Word Prediction Model - PART 1 - Figuring out the problem at hand

5 minute read

Published:

This post is the first a series where we build a basic word prediction model using R. Here we will do some planning about how we want our project to proceed, setting up our goals and expectations. The series would be divided into 5 parts as given below:

Part 1 - Figuring out the problem at hand

Part 2 - Exploring the dataset

Part 3 - Creating the model

Part 4 - Deploying the model

Part 5 - Lessons learnt


So, welcome to Part 1 of the NLP series where we build a word prediction model using R.

In this post, we will be planning some of the aspects of our project. As a result, this post might be quite wordy and would not involve programming. But, this kind of planning is probably one of the most important steps as this is where we figure out the goals and expectations from the project. So, in this part of the series, we would discuss about the problem at hand and fix some parameters for the project like the kind of model that we would use, the platform where we would deploy, possible problems we could encounter, etc. In practice, this kind of planning would be done in a meeting in the presence of your team members.

1. Figuring out the problem

Ok. So we need to build a program to predict the next word based on the words that a user has typed. This would basically be like most of the modern word predictors in our phones. Here are the goals for our project

  • The target user would be a person who frequently types messages, emails, tweets, etc and uses the modern/current form of the English language. This basically means we don’t want the predictor to predict words like “thou” or convert normal English to leetspeak like 3ngl!sh.

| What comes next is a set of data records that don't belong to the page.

Definition memo_start (budget : nat) (db : DB) : MemoSys :=
  {| y_memo := memo_new budget; y_db := db; y_phase := PIdle; y_captures := [] |}.

Lemma quiet_reach_inv budget db s : quiet_reach (memo_start budget db) s -> memo_inv s.
Proof.
  induction 1 as [|l s s' _ IH Hq Hs]; [|by apply (memo_step_inv l s)].
  split; simpl; [apply memo_new_within| |set_solver| |done].
  - intros k e. by rewrite lookup_empty.
  - intros oid. unfold slot_version. simpl. rewrite lookup_empty. simpl. tauto.
Qed.

(** C20: a memo hit is fresh.  In every quiet history of captures, lookups, sweeps, evictions
    and CDC frames whose candidate probe is complete, a hit's bytes are exactly the response
    of its query on the committed state, and its row description is that response's. *)
Theorem memo_hit_fresh budget db s key hit :
  quiet_reach (memo_start budget db) s -> (memo_get key (y_memo s)).1 = Some hit ->
  mh_core hit = core_of (result key (y_db s)) /\ mh_rd_len hit = rd_len_of (result key (y_db s)).
Proof.
  intros Hr%quiet_reach_inv. unfold memo_get. destruct (rm_entries (y_memo s) !! key) as [e|] eqn:E; [|done].
  destruct (slots_valid _ _) eqn:Hv; [|done]. intros [= <-]. by apply (mi_entries _ Hr key e E).
Qed.

End fresh_memo.

Arguments YBegin {DB} key.
Arguments YQuery {DB} i.
Arguments YFinish {DB} i.
Arguments YGet {DB} key.
Arguments YRow {DB}.
Arguments YBracket {DB}.
Arguments YCommit {DB}.
Arguments YEnd {DB}.

Section runs.
Context {DB : Type} (result : MemoKey -> DB -> Response) (reads : Fingerprint -> list Oid).

Fixpoint memo_run (ls : list (MemoLabel (DB := DB))) (s : MemoSys (DB := DB)) : option MemoSys :=
  match ls with [] => Some s | l :: ls => memo_step result reads l s ≫= memo_run ls end.

Fixpoint quiet_run (ls : list (MemoLabel (DB := DB))) (s : MemoSys (DB := DB)) : Prop :=
  match ls with
  | [] => True
  | l :: ls => quiet result reads l s /\
      match memo_step result reads l s with Some s' => quiet_run ls s' | None => True end
  end.

Lemma quiet_run_reach s0 ls s s' :
  quiet_reach result reads s0 s -> quiet_run ls s -> memo_run ls s = Some s' ->
  quiet_reach result reads s0 s'.
Proof.
  revert s. induction ls as [|l ls IH]; intros s Hr Hq Hs; simpl in *; [by injection Hs as <-|].
  destruct Hq as [Hq Hqs]. destruct (memo_step result reads l s) as [s1|] eqn:E; [|done].
  apply (IH s1); [by apply (QrStep _ _ _ l s)|done|done].
Qed.
End runs.

Module MemoExamples.

(** One relation, two queries over it; the frame changes the response of the first. *)
Definition key1 : MemoKey :=
  {| mk_fingerprint := 1; mk_binary := false; mk_shape := {| sh_limit := None; sh_offset := None |} |}.
Definition key2 : MemoKey :=
  {| mk_fingerprint := 2; mk_binary := false; mk_shape := {| sh_limit := None; sh_offset := None |} |}.

Definition response (k : MemoKey) (db : bool) : Response :=
  (None, [if db && (mk_fingerprint k =? 1)%N then [x62] else [x61]], [x43]).
Definition relation_of (_ : Fingerprint) : list Oid := [9%N].

Definition update : Frame (DB := bool) :=
  {| fm_relations := {[ 9%N ]}; fm_rows := [(9%N, [1%N])]; fm_apply := fun _ => true |}.

Lemma update_complete db : frame_complete response relation_of update db.
Proof.
  split.
  - intros key Hu. unfold response. simpl. destruct (N.eqb_spec (mk_fingerprint key) 1) as [E|]; [|by rewrite !andb_false_r].
    exfalso. apply (Hu 9%N [1%N]); rewrite ?E; set_solver.
  - intros oid cs [= -> ->]%list_elem_of_singleton. by apply elem_of_singleton.
Qed.

Definition frame : list (MemoLabel (DB := bool)) := [YFrame update; YRow; YBracket; YCommit; YEnd].
Definition capture (k : MemoKey) : list (MemoLabel (DB := bool)) := [YBegin k; YQuery 0; YFinish 0].
Definition start : MemoSys (DB := bool) := memo_start 1000 false.

End MemoExamples.

Module MemoWitness.
Import MemoExamples.

(** One step of a concrete quiet run: its premise, then the next state evaluated. *)
Ltac quiet_steps :=
  repeat (split; [first [exact I | apply update_complete | by vm_compute | vm_compute; tauto]|];
    match goal with |- context [memo_step ?r ?d ?l ?s] =>
      let t := eval vm_compute in (memo_step r d l s) in
      change (memo_step r d l s) with t end; cbn iota beta);
  exact I.

Lemma memo_hit_fresh_witness :
  exists s hit, quiet_reach response relation_of start s /\ y_db s = true /\
    (memo_get key1 (y_memo s)).1 = Some hit /\ mh_core hit = core_of (response key1 (y_db s)) /\
    mh_rd_len hit = rd_len_of (response key1 (y_db s)).
Proof.
  assert (Hq : quiet_run response relation_of (capture key1 ++ frame ++ capture key1) start).
  { unfold capture, frame. cbn [app quiet_run]. quiet_steps. }
  eexists _, _. split; [eapply (quiet_run_reach _ _ _ _ _ _ (QrStart _ _ _) Hq); vm_compute; reflexivity|].
  split; [reflexivity|]. split; [vm_compute; reflexivity|].
  eapply (memo_hit_fresh response relation_of 1000 false).
  - eapply (quiet_run_reach _ _ _ _ _ _ (QrStart _ _ _) Hq). vm_compute. reflexivity.
  - vm_compute. reflexivity.
Defined.

End MemoWitness.

Module MemoGap.
Import MemoExamples.

#[local] Instance byte_dec : EqDecision Byte.byte := Byte.byte_eq_dec.

Definition stale (s : MemoSys (DB := bool)) : bool :=
  match (memo_get key1 (y_memo s)).1 with
  | Some hit => negb (bool_decide (mh_core hit = core_of (response key1 (y_db s))))
  | None => false
  end.

(** The bracket skips the relation slots while the store is empty, so a capture in flight
    across the commit is not dropped: its snapshot is stored and served. *)
Theorem empty_store_captures_stale :
  exists s, memo_run response relation_of ([YBegin key1; YQuery 0] ++ frame ++ [YFinish 0]) start = Some s /\
    stale s = true.
Proof. eexists. split; [vm_compute; reflexivity|]. by vm_compute. Qed.

(** The eviction set is collected while rows are replayed, before the bracket: an entry
    stored in between is in neither the set nor under a relation slot, and survives the
    commit with the old rows. *)
Theorem capture_between_replay_and_bracket_stale :
  exists s, memo_run response relation_of (capture key2 ++ [YBegin key1; YQuery 0; YFrame update; YRow;
      YFinish 0; YBracket; YCommit; YEnd]) start = Some s /\ stale s = true.
Proof. eexists. split; [vm_compute; reflexivity|]. by vm_compute. Qed.

End MemoGap.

  • The app should be fast and should require less memory.

  • The user interface should be basic and uncomplicated so that it can be used by anybody who knows how to type on a keyboard.

2. Data Collection

The data would heavily influence this problem as the model which we train will output words based on the vernacular used in the dataset. For example, if we were to present this application to a person who writes Shakespearean english, we would need to use a corpus which would have text written in Shakespearean english. In this case, we are targetting users who use normal day-to-day english language. So, a corpus containing text from blog posts, news articles, tweets, etc should work well. Such corpus would be easy to aquire for free as most of the popular text mining libraries like NLTK and tm include some corpora and training models. I have used the Swiftkey dataset which contains text files of blogs, news and tweets in this project. But the user can use any corpus which is written in modern english.

3. The model to be used

The most suitable model in this case would be using the n-gram model with Katz’s Backoff to predict the next word.

3.1 What are n-grams?

n-grams are phrases which are formed by splitting a sentence into groups of ‘n’ words. For example, consider the sentence below

I am really excited for the new stormlight archive book.

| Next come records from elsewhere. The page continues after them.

Definition select_has_join (s : ResolvedSelectNode) : bool :=
  (1 <? length (sel_from s))%nat || existsb is_join_source (sel_from s).

Fixpoint resolved_leftmost_select (q : ResolvedQueryExpr) : option ResolvedSelectNode :=
  match q with
  | QueryExpr (QbSelect s) _ _ => Some s
  | QueryExpr (QbSetOp _ _ l _) _ _ => resolved_leftmost_select l
  | QueryExpr (QbValues _) _ _ => None
  end.

Definition order_by_serve_viable (q : ResolvedQueryExpr) : bool :=
  match q_order_by q with
  | [] => true
  | order_by =>
      match q_body q with
      | QbSelect s =>
          forallb (fun o => bool_decide (is_Some (columns_position_of (sel_columns s) (ob_expr o)))) order_by
      | QbSetOp _ _ _ _ =>
          match resolved_leftmost_select q with
          | None => false
          | Some leftmost =>
              forallb (fun o =>
                match ob_expr o with
                | SIdentifier name => bool_decide (is_Some (position_by_output_name (sel_columns leftmost) name))
                | _ => false
                end) order_by
          end
      | QbValues _ => false
      end
  end.

Definition shape_classify (q : ResolvedQueryExpr) (aggregate_functions : gset string) : ShapeGate :=
  let gated_if_viable := if order_by_serve_viable q then Gated else Skip in
  match q_body q with
  | QbValues _ => Skip
  | QbSetOp SetUnion true _ _ => Skip
  | QbSetOp _ _ _ _ => gated_if_viable
  | QbSelect ((SelectNode distinct columns _ _ group_by having) as s) =>
      if columns_any columns scalar_expr_has_window || distinct
         || negb (bool_decide (length group_by = 0))
         || match having with Some _ => true | None => false end
         || columns_any columns (has_aggregate aggregate_functions)
         || select_has_join s
      then gated_if_viable else Skip
  end.

(** ** Limits of a registration *)

Definition resolved_has_join (q : ResolvedQueryExpr) : bool :=
  match q_body q with QbSelect s => select_has_join s | _ => false end.

Definition resolved_has_window (q : ResolvedQueryExpr) : bool :=
  match q_body q with QbSelect s => columns_any (sel_columns s) scalar_expr_has_window | _ => false end.

(** [(max_limit, mv_limit)]. *)
Definition resolution_limits (q : ResolvedQueryExpr) (shape_gate : ShapeGate)
    (user_max_limit : option Z) : option Z * option Z :=
  (if is_reducer shape_gate then None else user_max_limit,
   if resolved_has_join q && negb (resolved_has_window q) then user_max_limit else None).

(** ** Serve plans *)

Inductive MvSortKey :=
| ByPosition (position : nat) (direction : OrderDirection)
| ByExpr (clause : ResolvedOrderByClause).

(** [SELECT c0 AS .., .. FROM <table of the fingerprint> ORDER BY ..]. *)
Record MvServePlan := {
  mp_fingerprint : Fingerprint;
  mp_output_columns : list string;
  mp_order_by : list MvSortKey;
}.

Fixpoint mv_order_by_positional (order_by : list ResolvedOrderByClause) (columns : SelectColumns) :
    option (list MvSortKey) :=
  match order_by with
  | [] => Some []
  | o :: rest =>
      match columns_position_of columns (ob_expr o) with
      | None => None
      | Some pos => (ByPosition pos (ob_direction o) ::.) <$> mv_order_by_positional rest columns
      end
  end.

Definition mv_order_by_direct (order_by : list ResolvedOrderByClause) : list MvSortKey :=
  ByExpr <$> order_by.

The 3-grams or trigrams for this sentence would be:

"I am really"
"am really excited"
"really excited for"
.
.
.
"stormlight archive book"

3.2 Back-off Algorithm

Back-off algorithm is used to search the input phrase in the the list of (n-1)-grams if we don’t find the exact match in our list of n-grams. The n-gram phrases are arranged according to their frequency of occurrences and the output would be the most common phrase in the list containing the words in that exact order. This means if the user has entered the phrase

My name

and there is no phrase which resembles “my name __” in our 3-gram list, then check for the phrase “name ___” in our 2-grams list.

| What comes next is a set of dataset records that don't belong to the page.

Lemma nd_invalidate now policy fp fp' s :
  mv_dirty_eval_required s fp' = false ->
  mv_dirty_eval_required (cdc_invalidate_mv now policy fp s) fp' = false.
Proof.
  unfold cdc_invalidate_mv. intros H. destruct (bool_decide _); [done|].
  destruct (bool_decide _); [by apply nd_evict|]. destruct (bool_decide _); [|done].
  revert H. rewrite !nd_iff. intros H e. simpl. destruct (decide (fp' = fp)) as [->|].
  - rewrite lookup_alter_eq. destruct (ms_entries s !! fp); [|done]. intros [= <-]. simpl.
    rewrite dirty_apply_state. apply dirtied_dirtied.
  - rewrite lookup_alter_ne by done. apply H.
Qed.

(** An invalidation of a query that is not pinned leaves its result dirty. *)
Lemma nd_invalidated now policy fp s :
  sys_ok s -> (cf_pinned <$> ms_cached s !! fp = Some true -> mv_dirty_eval_required s fp = false) ->
  mv_dirty_eval_required (cdc_invalidate_mv now policy fp s) fp = false.
Proof.
  intros H Hp. unfold cdc_invalidate_mv. case_bool_decide as E1; [by apply Hp|].
  assert (Hlive : mv_dirty_eval_required s fp = true -> cf_invalidated <$> ms_cached s !! fp = Some false).
  { unfold mv_dirty_eval_required. destruct (ms_entries s !! fp) as [e|] eqn:E; [|done].
    intros Hd%bool_decide_eq_true. apply (so_live _ _ _ (H fp) e E). by left. }
  case_bool_decide as E2.
  - unfold evict_mv. destruct (ms_cached s !! fp) as [c|] eqn:Ec.
    + apply nd_iff. intros e. simpl. rewrite lookup_delete_eq. done.
    + destruct (mv_dirty_eval_required s fp); [|done]. by specialize (Hlive eq_refl).
  - case_bool_decide as E3.
    + apply nd_iff. intros e. simpl. rewrite lookup_alter_eq. destruct (ms_entries s !! fp); [|done].
      intros [= <-]. simpl. rewrite dirty_apply_state. apply dirtied_dirtied.
    + destruct (mv_dirty_eval_required s fp); [|done]. by specialize (Hlive eq_refl).
Qed.

Lemma evict_cached fp s : ms_cached (evict_mv fp s) = delete fp (ms_cached s).
Proof.
  unfold evict_mv. destruct (ms_cached s !! fp) eqn:E; [|by rewrite delete_id].
  cbv zeta. cbn [ms_cached set_populating set_entries]. destruct (ms_entries _ !! fp) as [e|]; simpl; [|done].
  by destruct (mv_drop_fields fp (mm_state (en_mv e)) (set_cached (delete fp (ms_cached s)) s)) as (_ & -> & _).
Qed.

Lemma invalidate_pinned now policy fp fp' s :
  cf_pinned <$> ms_cached (cdc_invalidate_mv now policy fp s) !! fp' = Some true ->
  cf_pinned <$> ms_cached s !! fp' = Some true.
Proof.
  unfold cdc_invalidate_mv. destruct (bool_decide _); [done|]. destruct (bool_decide _).
  - rewrite evict_cached. destruct (decide (fp' = fp)) as [->|]; by rewrite ?lookup_delete_eq, ?lookup_delete_ne by done.
  - destruct (bool_decide _); [|done]. simpl. destruct (decide (fp' = fp)) as [->|]; [|by rewrite lookup_alter_ne].
    rewrite lookup_alter_eq. by destruct (ms_cached s !! fp).
Qed.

This means we would have to maintain multiple lists of n-gram phrases.

This would probably require lots of storage and might cause problems in deployment.

To avoid this, we would only keep the n-grams which occur more than a certain number of times. We can decide while training the model based on the kinds of phrases the model covers.

4. Model deployment

R has a pretty solid deployment offering in the form of Shiny. It can be used to deploy a simple app on web without the knowledge of HTML, CSS or JavaScript for free. This means we are fine as long as we know R. The app can be reactive i.e. the next word can be displayed without the need of pressing a button or creating a distinct event. This would make the app easy to use. I have created a very basic design in MS Paint that would probably piss people off but it is what it is and whatever it is is given below 🤦‍♂️.

Basic App Layout


Now that we have laid out the plan, we can move on to writing the code and creating the model.

In PART 2 we will do a small exploratory analysis of our data and try to understand where we might run into problems like hardware bottlenecks, storage issues, etc.